**Exercise details:** As you look over the data below, please find each line where the word "induction" appears, then copy it.

**Provided material:**
---------------

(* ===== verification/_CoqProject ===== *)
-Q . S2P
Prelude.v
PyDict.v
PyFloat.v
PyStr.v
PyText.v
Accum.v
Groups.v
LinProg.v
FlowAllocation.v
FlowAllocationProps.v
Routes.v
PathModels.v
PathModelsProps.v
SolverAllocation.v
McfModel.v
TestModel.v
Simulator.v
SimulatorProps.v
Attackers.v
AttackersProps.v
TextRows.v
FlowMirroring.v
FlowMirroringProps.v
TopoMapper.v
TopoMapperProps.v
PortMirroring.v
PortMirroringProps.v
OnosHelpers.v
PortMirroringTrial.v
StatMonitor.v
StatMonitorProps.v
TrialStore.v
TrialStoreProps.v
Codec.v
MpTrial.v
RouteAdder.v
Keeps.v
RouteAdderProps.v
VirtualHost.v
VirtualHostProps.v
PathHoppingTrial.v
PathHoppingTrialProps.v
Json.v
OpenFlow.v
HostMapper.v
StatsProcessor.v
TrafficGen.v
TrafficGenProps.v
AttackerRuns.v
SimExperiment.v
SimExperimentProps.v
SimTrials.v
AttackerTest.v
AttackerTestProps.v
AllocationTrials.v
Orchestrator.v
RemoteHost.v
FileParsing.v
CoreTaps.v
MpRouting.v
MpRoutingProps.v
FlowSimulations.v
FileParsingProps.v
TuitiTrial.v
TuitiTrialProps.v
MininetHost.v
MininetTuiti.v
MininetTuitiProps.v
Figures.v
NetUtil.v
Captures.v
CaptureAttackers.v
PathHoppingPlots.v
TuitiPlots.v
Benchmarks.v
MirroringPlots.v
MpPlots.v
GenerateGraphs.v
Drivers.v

---------------

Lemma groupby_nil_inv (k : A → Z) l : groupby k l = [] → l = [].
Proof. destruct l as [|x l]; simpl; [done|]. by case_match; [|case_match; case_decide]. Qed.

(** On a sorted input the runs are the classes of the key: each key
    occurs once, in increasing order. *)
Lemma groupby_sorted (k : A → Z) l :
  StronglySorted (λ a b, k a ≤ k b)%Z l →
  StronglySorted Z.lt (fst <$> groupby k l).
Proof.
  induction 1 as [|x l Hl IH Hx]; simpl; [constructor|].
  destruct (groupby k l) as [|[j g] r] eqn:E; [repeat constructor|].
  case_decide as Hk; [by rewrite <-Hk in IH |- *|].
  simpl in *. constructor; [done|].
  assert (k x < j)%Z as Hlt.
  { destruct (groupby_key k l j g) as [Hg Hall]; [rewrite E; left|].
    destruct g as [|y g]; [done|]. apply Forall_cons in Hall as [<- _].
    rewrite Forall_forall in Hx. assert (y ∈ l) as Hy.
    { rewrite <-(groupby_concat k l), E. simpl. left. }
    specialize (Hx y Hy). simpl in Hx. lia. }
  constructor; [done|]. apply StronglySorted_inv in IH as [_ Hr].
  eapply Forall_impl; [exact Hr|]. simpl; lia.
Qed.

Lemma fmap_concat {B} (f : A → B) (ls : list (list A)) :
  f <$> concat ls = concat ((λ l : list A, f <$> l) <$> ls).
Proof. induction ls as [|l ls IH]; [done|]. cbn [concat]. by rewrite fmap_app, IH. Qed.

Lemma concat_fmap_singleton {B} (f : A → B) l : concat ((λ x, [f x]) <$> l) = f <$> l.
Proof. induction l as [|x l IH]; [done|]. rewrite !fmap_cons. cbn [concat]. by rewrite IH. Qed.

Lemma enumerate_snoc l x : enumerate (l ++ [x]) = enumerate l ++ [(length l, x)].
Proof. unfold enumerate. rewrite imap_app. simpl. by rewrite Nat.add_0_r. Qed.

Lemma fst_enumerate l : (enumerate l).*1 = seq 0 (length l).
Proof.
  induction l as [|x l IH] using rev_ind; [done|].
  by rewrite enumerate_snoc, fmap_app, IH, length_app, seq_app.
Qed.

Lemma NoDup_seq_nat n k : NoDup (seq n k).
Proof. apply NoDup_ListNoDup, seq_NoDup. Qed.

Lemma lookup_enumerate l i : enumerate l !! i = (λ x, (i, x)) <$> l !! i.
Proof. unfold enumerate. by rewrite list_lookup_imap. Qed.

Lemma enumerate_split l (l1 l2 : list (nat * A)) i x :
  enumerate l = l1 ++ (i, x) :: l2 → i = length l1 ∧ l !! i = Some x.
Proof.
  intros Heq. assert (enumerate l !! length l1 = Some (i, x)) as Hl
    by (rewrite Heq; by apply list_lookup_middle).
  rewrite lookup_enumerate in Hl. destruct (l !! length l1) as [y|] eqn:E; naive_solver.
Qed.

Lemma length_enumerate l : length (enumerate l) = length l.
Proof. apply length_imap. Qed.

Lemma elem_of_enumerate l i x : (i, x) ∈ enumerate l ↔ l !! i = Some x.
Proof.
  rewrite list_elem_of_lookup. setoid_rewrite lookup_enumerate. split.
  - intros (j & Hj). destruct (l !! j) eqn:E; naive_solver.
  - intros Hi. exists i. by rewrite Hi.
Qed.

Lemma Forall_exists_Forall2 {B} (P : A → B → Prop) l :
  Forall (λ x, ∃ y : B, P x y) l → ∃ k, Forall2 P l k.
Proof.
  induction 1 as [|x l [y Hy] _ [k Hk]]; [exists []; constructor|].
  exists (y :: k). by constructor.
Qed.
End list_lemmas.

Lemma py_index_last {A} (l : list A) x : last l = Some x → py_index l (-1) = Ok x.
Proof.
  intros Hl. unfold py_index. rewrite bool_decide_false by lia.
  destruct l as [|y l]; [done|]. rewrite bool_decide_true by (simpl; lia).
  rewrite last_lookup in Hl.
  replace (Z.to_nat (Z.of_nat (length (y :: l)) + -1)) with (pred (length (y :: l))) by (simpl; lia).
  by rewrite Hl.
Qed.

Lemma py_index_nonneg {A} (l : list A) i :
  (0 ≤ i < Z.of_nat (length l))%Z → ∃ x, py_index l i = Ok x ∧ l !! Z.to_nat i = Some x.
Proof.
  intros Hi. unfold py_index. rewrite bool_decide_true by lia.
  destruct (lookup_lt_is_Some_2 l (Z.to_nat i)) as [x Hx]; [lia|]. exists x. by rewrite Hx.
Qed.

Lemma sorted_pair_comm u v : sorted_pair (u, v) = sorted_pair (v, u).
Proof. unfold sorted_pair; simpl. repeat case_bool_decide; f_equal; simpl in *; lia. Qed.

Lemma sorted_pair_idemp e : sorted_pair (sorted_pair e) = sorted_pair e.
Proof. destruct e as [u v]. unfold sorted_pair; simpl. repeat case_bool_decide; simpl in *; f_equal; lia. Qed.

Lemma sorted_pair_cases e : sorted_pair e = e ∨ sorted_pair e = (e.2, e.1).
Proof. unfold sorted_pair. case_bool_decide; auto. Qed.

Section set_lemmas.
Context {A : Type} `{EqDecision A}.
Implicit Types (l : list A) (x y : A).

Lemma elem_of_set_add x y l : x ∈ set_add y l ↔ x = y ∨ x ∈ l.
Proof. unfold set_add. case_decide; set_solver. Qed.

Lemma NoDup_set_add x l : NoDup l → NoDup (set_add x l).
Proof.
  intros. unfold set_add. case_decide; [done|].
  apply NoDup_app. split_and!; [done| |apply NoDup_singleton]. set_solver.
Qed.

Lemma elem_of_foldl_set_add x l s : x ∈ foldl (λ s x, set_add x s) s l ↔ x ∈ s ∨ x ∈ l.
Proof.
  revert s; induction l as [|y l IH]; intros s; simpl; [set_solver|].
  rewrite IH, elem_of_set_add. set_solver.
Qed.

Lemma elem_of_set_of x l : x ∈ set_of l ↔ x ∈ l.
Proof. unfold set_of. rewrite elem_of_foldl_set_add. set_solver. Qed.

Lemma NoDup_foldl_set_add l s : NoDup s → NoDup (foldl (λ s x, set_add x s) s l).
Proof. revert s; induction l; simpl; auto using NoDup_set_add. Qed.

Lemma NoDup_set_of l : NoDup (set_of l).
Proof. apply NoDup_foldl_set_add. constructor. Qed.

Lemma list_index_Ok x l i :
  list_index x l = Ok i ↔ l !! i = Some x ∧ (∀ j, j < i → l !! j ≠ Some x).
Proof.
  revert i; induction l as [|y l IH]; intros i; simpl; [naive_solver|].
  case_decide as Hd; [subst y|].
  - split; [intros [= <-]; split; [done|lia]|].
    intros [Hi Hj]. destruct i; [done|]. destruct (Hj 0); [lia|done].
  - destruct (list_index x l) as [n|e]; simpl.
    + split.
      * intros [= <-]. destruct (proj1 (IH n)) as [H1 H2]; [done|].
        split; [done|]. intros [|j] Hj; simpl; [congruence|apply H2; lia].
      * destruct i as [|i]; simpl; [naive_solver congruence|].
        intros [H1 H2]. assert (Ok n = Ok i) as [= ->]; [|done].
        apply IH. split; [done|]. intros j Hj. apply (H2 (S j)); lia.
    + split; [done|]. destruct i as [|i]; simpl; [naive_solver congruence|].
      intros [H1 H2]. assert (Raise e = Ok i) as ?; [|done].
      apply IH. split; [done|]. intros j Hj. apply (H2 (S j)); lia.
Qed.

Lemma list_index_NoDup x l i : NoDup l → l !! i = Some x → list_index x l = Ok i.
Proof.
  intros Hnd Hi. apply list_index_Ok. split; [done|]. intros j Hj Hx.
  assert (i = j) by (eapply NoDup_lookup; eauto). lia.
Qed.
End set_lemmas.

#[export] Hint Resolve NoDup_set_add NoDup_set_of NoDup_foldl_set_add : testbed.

---------------

**The completed task:**
  induction 1 as [|x l Hl IH Hx]; simpl; [constructor|].
Proof. induction ls as [|l ls IH]; [done|]. cbn [concat]. by rewrite fmap_app, IH. Qed.
Proof. induction l as [|x l IH]; [done|]. rewrite !fmap_cons. cbn [concat]. by rewrite IH. Qed.
  induction l as [|x l IH] using rev_ind; [done|].
  induction 1 as [|x l [y Hy] _ [k Hk]]; [exists []; constructor|].
  revert s; induction l as [|y l IH]; intros s; simpl; [set_solver|].
Proof. revert s; induction l; simpl; auto using NoDup_set_add. Qed.
  revert i; induction l as [|y l IH]; intros i; simpl; [naive_solver|].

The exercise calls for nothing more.